「絶対に名は出さないでくれ」
台湾のシラスウナギ(ウナギの稚魚、以下シラス)輸出業者は我々取材班にそう告げた。なぜ名を出すことを頑(かたく)なに拒むのか──。それは彼に「罪」の自覚があるからである。
日本人の好物であるウナギを巡って、台湾、香港、日本を舞台に壮大な「不正」が行われている。今回、取材班はその舞台である台湾、香港へと飛び、関係者らを取材した。
取材のアポイントメントを入れるのにはかなり骨が折れた。当たり前だが話すメリットなどなく、誰も話したがらないからだ。だが、様々なコネクションを使って、交渉を続けた結果、匿名を条件に複数の人物が取材を受けてくれた。

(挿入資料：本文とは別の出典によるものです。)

(** Registration keeps exactly the callable methods: when the remotes of
    a service are extracted, every remote under a name comes from a method
    of the component with a remote signature and that (possibly rewritten)
    name, and records whether the method takes an argument and of which
    type; every method with a remote signature has a remote under its name;
    and there is at least one. *)
Theorem ExtractRemote_correct (upper : string -> bool) (s s' : Service) :
  ExtractRemote upper s = Ok s' ->
  s_Name s' = s_Name s /\ s_Remotes s' <> ∅ /\
  (forall n r, s_Remotes s' !! n = Some r ->
     exists m, m ∈ methods (s_Comp s) /\ remote_signature m /\
       rename (nameFunc (s_Options s)) (Name m) = n /\ r_Method r = m /\
       (HasArgs r = true <-> exists recv c a, ins m = [recv; c; a] /\ r_Type r = Some a)) /\
  (forall m, m ∈ methods (s_Comp s) -> remote_signature m ->
     is_Some (s_Remotes s' !! rename (nameFunc (s_Options s)) (Name m))).
Proof.
  unfold ExtractRemote. case_bool_decide; [done|]. destruct (isExported _ _); [|done]. cbn [negb].
  case_bool_decide as Hs; [done|]. intros [= <-]. cbn. split_and!; [done| | |].
  - intros He. apply Hs. by rewrite He.
  - intros n r Hl. apply suitable_lookup in Hl as [Hl|(m & Hin & Hok & Hn & ->)]; [done|].
    exists m. rewrite isRemoteMethod_spec in Hok. split_and!; [done..|]. cbn.
    rewrite bool_decide_eq_true. destruct (ins m) as [|x [|y [|z [|]]]]; naive_solver.
  - intros m Hin Hok. apply suitable_total. left. by rewrite isRemoteMethod_spec.
Qed.

(** A handler accepts a message exactly when its kind fits: a request
    sent to a handler without results is refused and stops the call, a
    notification sent to a handler with results is reported and goes on. *)
Theorem ValidateMessageType_correct (method : Method M) (msgType : byte) :
  (msgType = Message.Request \/ msgType = Message.Notify) ->
  ValidateMessageType (new_handler method) msgType =
    match outs method, bool_decide (msgType = Message.Request) with
    | [], true => (true, Some (ESentinel ErrRequestOnNotify))
    | _ :: _, false => (false, Some (ESentinel ErrNotifyOnRequest))
    | _, _ => (false, None)
    end.
Proof.
  intros [->| ->]; unfold ValidateMessageType, new_handler; cbn [MessageType];
    destruct (outs method); reflexivity.
Qed.

End Methods.

(** ** Witnesses *)

Definition ctx_type := TNamed "context.Context" Interface true false false.
Definition recv_type := TNamed "*Room" Ptr false false false.
Definition join_arg := TNamed "*JoinReq" Ptr false true true.
Definition join_method : Method Z :=
  mkMethod "Join" EmptyString [recv_type; ctx_type; join_arg] [join_arg; typeOfError]
    (fun h _ arg => (h, RPair arg None)).
Definition room : Comp Z := mkComp "Room" "*main.Room" [join_method] [].
Definition no_upper : string -> bool := fun _ => false.

Lemma ExtractRemote_correct_witness :
  exists s', ExtractRemote no_upper (NewService room [WithName "room"]) = Ok s' /\
    s_Name s' = "room" /\ is_Some (s_Remotes s' !! "Join").
Proof.
  destruct (ExtractRemote no_upper (NewService room [WithName "room"])) as [s'| |] eqn:E;
    [|exfalso; by vm_compute in E..].
  exists s'. split; [done|].
  destruct (ExtractRemote_correct no_upper (NewService room [WithName "room"]) s' E)
    as (H1 & _ & _ & H2).
  split; [exact H1|]. apply (H2 join_method); [by left|]. by apply isRemoteMethod_spec.
Defined.

Lemma ValidateMessageType_correct_witness :
  ValidateMessageType (new_handler join_method) Message.Notify =
    (false, Some (ESentinel ErrNotifyOnRequest)).
Proof. apply (ValidateMessageType_correct join_method Message.Notify). by right. Defined.

End Component.
(* ===== verification/Nats.v ===== *)
(** * Remote calls over NATS: [cluster/cluster.go], [cluster/nats_rpc_client.go],
    [cluster/nats_rpc_server.go], [cluster/nats_rpc_common.go], [tracing/span.go]

    The client builds a request from the propagated context, sends it and
    reads the answer; the server rebuilds the context, applies the deadline,
    dispatches the request and publishes one answer. The NATS connection,
    the protobuf and JSON encodings, the tracer and the clock are
    parameters. *)

From S2P Require Import Prelude GoJson Errors GoStd Duration Message Route Context Metrics Discovery Store Protos.
From Stdlib Require Import Strings.Byte.
Import Ctx GoStd Store Protos.

(** ** [tracing/span.go] *)

Module Tracing.

(** The global tracer: starting a span with an optional parent, reading a
    span context from a carrier and writing one. Spans and span contexts are
    known by numbers. *)
Class Tracer := {
  start_span : string -> option Z -> Z;
  tracer_extract : gmap string string -> result Z;
  tracer_inject : Z -> result (gmap string string)
}.

(** [castValueToCarrier]: the fields that are not strings are dropped. *)
Definition castValueToCarrier (v : gval) : result (gmap string string) :=
  match v with
  | GCarrier m => Ok m
  | GJson (GoJson.JObj l) => Ok (omap GoJson.as_string (GoJson.obj_map l))
  | _ => Err (ESentinel ErrInvalidSpanCarrier)
  end.

Lemma castValueToCarrier_returns v p : castValueToCarrier v <> Panics p.
Proof. unfold castValueToCarrier. by repeat case_match. Qed.

(** [opentracing.SpanFromContext]; a nil context is dereferenced. *)
Definition SpanFromContext (c : option ctx) : result (option Z) :=
  match c with
  | None => Panics NilDereference
  | Some c =>
      match ctx_value c SpanKey with
      | Some (CVal (GOther n)) => Ok (Some n)
      | _ => Ok None
      end
  end.

Section Trace.
Context {T : Tracer}.

Definition ExtractSpan (h : heap) (c : option ctx) : result (option Z) :=
  span ← SpanFromContext c;
  match span with
  | Some s => Ok (Some s)
  | None =>
      s ← GetFromPropagateCtx h c SpanPropagateCtxKey;
      if bool_decide (s = GNil) then Ok None
      else
        carrier ← castValueToCarrier s;
        spanCtx ← tracer_extract carrier;
        Ok (Some spanCtx)
  end.

(** [InjectSpan]: on an error the context it returns is nil. *)
Definition InjectSpan (c : option ctx) : st (option ctx * option error) :=
  span ← lift (SpanFromContext c);
  match span with
  | None => mret (c, None)
  | Some s =>
      match tracer_inject s with
      | Ok spanData =>
          c ← AddCtx c SpanPropagateCtxKey (GCarrier spanData);
          mret (Some c, None)
      | Err e => mret (None, Some e)
      | Panics p => lift (Panics p)
      end
  end.

(** [StartSpan] with one reference. *)
Definition StartSpan (c : option ctx) (opName : string) (parent : option Z) : result ctx :=
  with_value c SpanKey (CVal (GOther (start_span opName parent))).

End Trace.

End Tracing.

Module Nats.
Import Discovery Tracing.

(** ** [cluster/nats_rpc_common.go] and [cluster/cluster.go] *)

Definition getChannel (serverType serverID : string) : string :=
  "nrpc/servers/" +:+ serverType +:+ "/" +:+ serverID.

(** The connection: a request with a timeout, and a publication. *)
Class Conn := {
  conn_Request : string -> list byte -> Z -> result (list byte);
  conn_Publish : string -> list byte -> result unit
}.

(** [nats.ErrTimeout]. *)
Definition nats_ErrTimeout : error := ELib "nats.ErrTimeout" "nats: timeout".

(** [IHandler]. *)
Definition IHandler : Type := ctx -> Request -> st (option Response * option error).

(** A publication: its subject and data. *)
Abbreviation pub := (string * list byte)%type.

Section Calls.
Context {J : Json} {P : Wire} {T : Tracer}.

(** [buildRequest]: the span is injected, the peer is recorded, and the map
    is encoded; an injection error is logged only. *)
Definition proto_type (t : byte) : MsgType :=
  if bool_decide (t = Message.Request) then MsgRequest else MsgNotify.
Definition buildRequest (c : option ctx) (route : Route.Route) (msg : Message.Message)
    (thisServer : Server) : st Request :=
  '(c, _) ← InjectSpan c;
  c ← AddCtx c PeerIDKey (GStr (ID thisServer));
  c ← AddCtx (Some c) PeerServiceKey (GStr (Type_ thisServer));
  metadata ← reads (fun h => Ctx.Encode h (Some c));
  mret (mkRequest (Some (mkMsg 0 (Route.String_ route) (Message.Data msg) EmptyString
                           (proto_type (Message.Typ msg))))
          (default [] metadata)).
(** Connecting never happens within the deadline of four seconds, and the
    connection takes two seconds to drain, or refuses to. *)
Definition ex_conn : conn := mkConn (Ok tt) (fun t => t <? 2 * Second).
Definition ex_refusing : conn := mkConn (Err (ELib "nats" "nats: connection reconnecting")) (fun _ => false).
Definition ex_options : Options := mkOptions (2 * Second) false 15 0 0 0 false 0 0.
Lemma setupNatsConn_bounded_witness :
  (exists s d, setupNatsConn (Ok ex_conn) Second ex_options (mkArrivals None None) 0 true = Some s /\
    su_at s <= Second + setup_deadline ex_options + 5 * Second /\ su_at s = 7 * Second /\
    su_drained s = Some d /\ conn_IsDraining ex_conn (dr_at d) = false) /\
  (exists s d, setupNatsConn (Ok ex_refusing) Second ex_options (mkArrivals None None) 0 true = Some s /\
    su_drained s = Some d /\ dr_closed d = true).
Proof.
  split.
  - destruct (setupNatsConn_bounded (Ok ex_conn) Second ex_options (mkArrivals None None) 0 true ltac:(done)
      ltac:(by intros ? ? [= <-])) as (s & E & Hat & Hr).
    exists s. assert (exists d, s = mkSetup (Err (EText "timeout setting up nats connection")) (7 * Second) (Some d) /\
      dr_closed d = false) as (d & -> & Hcl) by (vm_compute in E; injection E as <-; by eexists).
    destruct Hr as [_ (d' & [= <-] & [[Hcl' _]|[_ Hdr]])]; [congruence|].
    exists d. split_and!; [exact E|apply Hat|reflexivity|reflexivity|exact Hdr].
  - destruct (setupNatsConn_bounded (Ok ex_refusing) Second ex_options (mkArrivals None None) 0 true ltac:(done)
      ltac:(by intros ? ? [= <-])) as (s & E & Hat & Hr).
    exists s. assert (exists r t d, s = mkSetup (Err r) t (Some d)) as (r & t & d & ->)
      by (vm_compute in E; injection E as <-; by do 3 eexists).
    destruct Hr as [_ (d' & [= <-] & [[Hcl _]|[Hdr _]])]; [|done]. exists d. split_and!; [exact E|done|exact Hcl].
Defined.

(** Neither [Init] retries the first connection, so both wait for twice
    the configured connection timeout, exactly, for every timeout below
    2^62ns; from there the product leaves [int64] and the wait is over at
    once. *)
Theorem init_deadlines (cc : NatsRPCClientConfig) (sc : NatsRPCServerConfig) :
  0 <= cc_ConnectionTimeout cc < 2 ^ 63 -> 0 <= sc_ConnectionTimeout sc < 2 ^ 63 ->
  setup_deadline (client_options cc) =
    (if cc_ConnectionTimeout cc <? 2 ^ 62 then 2 * cc_ConnectionTimeout cc else 0) /\
  setup_deadline (server_options sc) =
    (if sc_ConnectionTimeout sc <? 2 ^ 62 then 2 * sc_ConnectionTimeout sc else 0).
Proof.
  assert (forall t, 0 <= t < 2 ^ 63 -> Z.max 0 (i64 (t * 2)) = if t <? 2 ^ 62 then 2 * t else 0) as H.
  { intros t Ht. destruct (Z.ltb_spec t (2 ^ 62)); [rewrite i64_small; lia|].
    unfold i64. replace (t * 2 + 2 ^ 63) with (t * 2 - 2 ^ 63 + 1 * 2 ^ 64) by lia.
    rewrite Z.mod_add, Z.mod_small by lia. lia. }
  intros Hc Hs. split; by apply H.
Qed.

Lemma init_deadlines_witness :
  setup_deadline (server_options (nats_config 1)) = 4.
Proof.
  refine (proj2 (init_deadlines {| cc_Connect := "nats://localhost:4222";
    cc_MaxReconnectionRetries := 15; cc_RequestTimeout := 5; cc_ConnectionTimeout := 2;
    cc_WebsocketCompression := true; cc_ReconnectJitter := 0; cc_ReconnectJitterTLS := 0;
    cc_ReconnectWait := 0; cc_PingInterval := 0; cc_MaxPingsOutstanding := 0 |} (nats_config 1) _ _));
    cbn; lia.
Defined.

(** ** [Init] *)

(** [Init] of the server succeeds exactly when it got the connection and the
    subscription; then the subscription is to the subject of the server, the
    pool is started when there is one and [Services] dispatchers run. *)
Theorem server_Init_iff (ns : NatsRPCServer) connect took a pick tick_first subscribe st :
  server_Init ns connect took a pick tick_first subscribe = Some (st, Ok tt) <->
  exists nc t, setupNatsConn connect took (server_options (ns_config ns)) a pick tick_first =
      Some (mkSetup (Ok nc) t None) /\ subscribe = Ok tt /\
    st = mkStarted true (Some nc)
           (Some (getChannel (Discovery.Discovery.Type_ (ns_server ns))
                             (Discovery.Discovery.ID (ns_server ns))))
           (workerPool ns) (Z.to_nat (sc_Services (ns_config ns))).
Proof.
  unfold server_Init. split.
  - destruct (setupNatsConn _ _ _ _ _ _) as [[r t d]|] eqn:E; [|done]. cbn.
    destruct r as [nc|e|p]; [|done..]. destruct subscribe as [[]|e|p]; [|done..].
    intros [= <-]. exists nc, t. split_and!; [|done..].
    unfold setupNatsConn, drop_conn in E. destruct connect as [nc'|e|p]; [|done..].
    destruct (ready _ _ _ !! _) as [[]|]; [by simplify_eq| | |done];
      destruct (drainAndClose _ _) as [d'|]; try done; cbn in E; by destruct (dr_result d').
  - intros (nc & t & E & -> & ->). by rewrite E.
Qed.

End NatsConn.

台湾は2007年にシラスの輸出を禁止した。正確に言えば、台湾でシラスが採れる10月下旬~3月末とほぼ重なる11月~3月における輸出の禁止である。冒頭登場した台湾の業者は、シラスの密輸出に携わる人物である。
「もちろん台湾でシラスの輸出が禁止されているのは知っている。だから色んな〝抜け道〟がある香港へまず運び、その後日本へ運ぶんだよ」
台北市内のとあるホテルの一室で、台湾の輸出業者は身振り手振りを交えながら話をした。